## WHAT IS BEING ASKED
Look at the entries below and restate word for word the lines from the first through the one that has "(succeeds : Command".

= = = = = = =

Lemma validPython_outcomes_witness :
  validPython true (Some ("Python " ++ "3.10.12" ++ String "010"%char "")) = VExit 1.
Proof.
  destruct validPython_outcomes as (_ & _ & H).
  exact (H "3.10.12" "" eq_refl eq_refl).
Defined.

End PythonExtras.

Module BootstrapExtras.

Import Bootstrap.
Local Open Scope string_scope.
Local Open Scope list_scope.

Section Loop.

Variable succeeds : Command -> bool.


End Loop.

(** When the distro's command table cannot be loaded or retrieved,
    [bootstrapInstall] exits with status 1 and runs no command. *)
Theorem bootstrapInstall_table_errors
  (GetUbuntu GetRHEL : string -> option (list Command))
  (CmdsForTarget : list Command -> string -> option (list Command))
  (succeeds : Command -> bool) (t : targetOS) :
  let boot := bootstrapInstall GetUbuntu GetRHEL CmdsForTarget succeeds in
  (GoStr.ToLower (distro t) = "ubuntu" -> GetUbuntu (id t) = None ->
     boot t = [EvGetUbuntu (id t); EvExit 1]) /\
  (GoStr.ToLower (distro t) = "rhel" -> GetRHEL (id t) = None ->
     boot t = [EvGetRHEL (id t); EvExit 1]) /\
  (forall pkg, GoStr.ToLower (distro t) = "ubuntu" -> GetUbuntu (id t) = Some pkg ->
     CmdsForTarget pkg (id t) = None ->
     boot t = [EvGetUbuntu (id t); EvCmdsForTarget (id t); EvExit 1]) /\
  (forall pkg, GoStr.ToLower (distro t) = "rhel" -> GetRHEL (id t) = Some pkg ->
     CmdsForTarget pkg (id t) = None ->
     boot t = [EvGetRHEL (id t); EvCmdsForTarget (id t); EvExit 1]).
Proof.
  intros boot. subst boot. unfold bootstrapInstall.
  split; [|split; [|split]].
  - intros Hd Hg. rewrite Hd, Hg. reflexivity.
  - intros Hd Hg. rewrite Hd, Hg. reflexivity.
  - intros pkg Hd Hg Hc. rewrite Hd, Hg. simpl. rewrite Hc. reflexivity.
  - intros pkg Hd Hg Hc. rewrite Hd, Hg. simpl. rewrite Hc. reflexivity.
Qed.

Lemma bootstrapInstall_table_errors_witness :
  bootstrapInstall (fun _ => None) (fun _ => None) (fun _ _ => None) (fun _ => true)
    (mkTarget "Ubuntu" "24.04") = [EvGetUbuntu "24.04"; EvExit 1].
Proof.
  destruct (bootstrapInstall_table_errors (fun _ => None) (fun _ => None)
              (fun _ _ => None) (fun _ => true) (mkTarget "Ubuntu" "24.04")) as (H & _).
  exact (H eq_refl eq_refl).
Defined.



End BootstrapExtras.

Module AcquireExtras.

Import Acquire Scenario AcquireProofs.
Local Open Scope string_scope.

(** ** Helper lemmas *)

Lemma grows_downloadRelease P env d tb :
  P (EvHttpGet (releaseURL d ++ Version (conf d) ++ ".tar.gz")) -> P (EvCreate tb) ->
  P (EvOpen tb) -> P (EvUntar (Root (conf d))) -> (forall o n, P (EvRename o n)) ->
  respects (grows P) (downloadRelease env d tb).
Proof.
  intros Hg Hc Ho Hu Hr. unfold downloadRelease, Create, Copy. cbv zeta.
  grows_solve; auto using grows_extractRelease.
Qed.

Lemma grows_getDojoRelease P env d :
  P (EvMkdirAll (Root (conf d))) ->
  P (EvHttpGet (releaseURL d ++ Version (conf d) ++ ".tar.gz")) ->
  P (EvCreate (tarballPath (conf d))) -> P (EvOpen (tarballPath (conf d))) ->
  P (EvUntar (Root (conf d))) -> (forall o n, P (EvRename o n)) ->
  respects (grows P) (getDojoRelease env d).
Proof.
  intros Hm Hg Hc Ho Hu Hr. unfold getDojoRelease. cbv zeta.
  grows_solve; auto using grows_ensureDir, grows_extractRelease, grows_downloadRelease.
Qed.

= = = = = = =

## TASK OUTPUT
Lemma validPython_outcomes_witness :
  validPython true (Some ("Python " ++ "3.10.12" ++ String "010"%char "")) = VExit 1.
Proof.
  destruct validPython_outcomes as (_ & _ & H).
  exact (H "3.10.12" "" eq_refl eq_refl).
Defined.

End PythonExtras.

Module BootstrapExtras.

Import Bootstrap.
Local Open Scope string_scope.
Local Open Scope list_scope.

Section Loop.

Variable succeeds : Command -> bool.


End Loop.

(** When the distro's command table cannot be loaded or retrieved,
    [bootstrapInstall] exits with status 1 and runs no command. *)
Theorem bootstrapInstall_table_errors
  (GetUbuntu GetRHEL : string -> option (list Command))
  (CmdsForTarget : list Command -> string -> option (list Command))
  (succeeds : Command -> bool) (t : targetOS) :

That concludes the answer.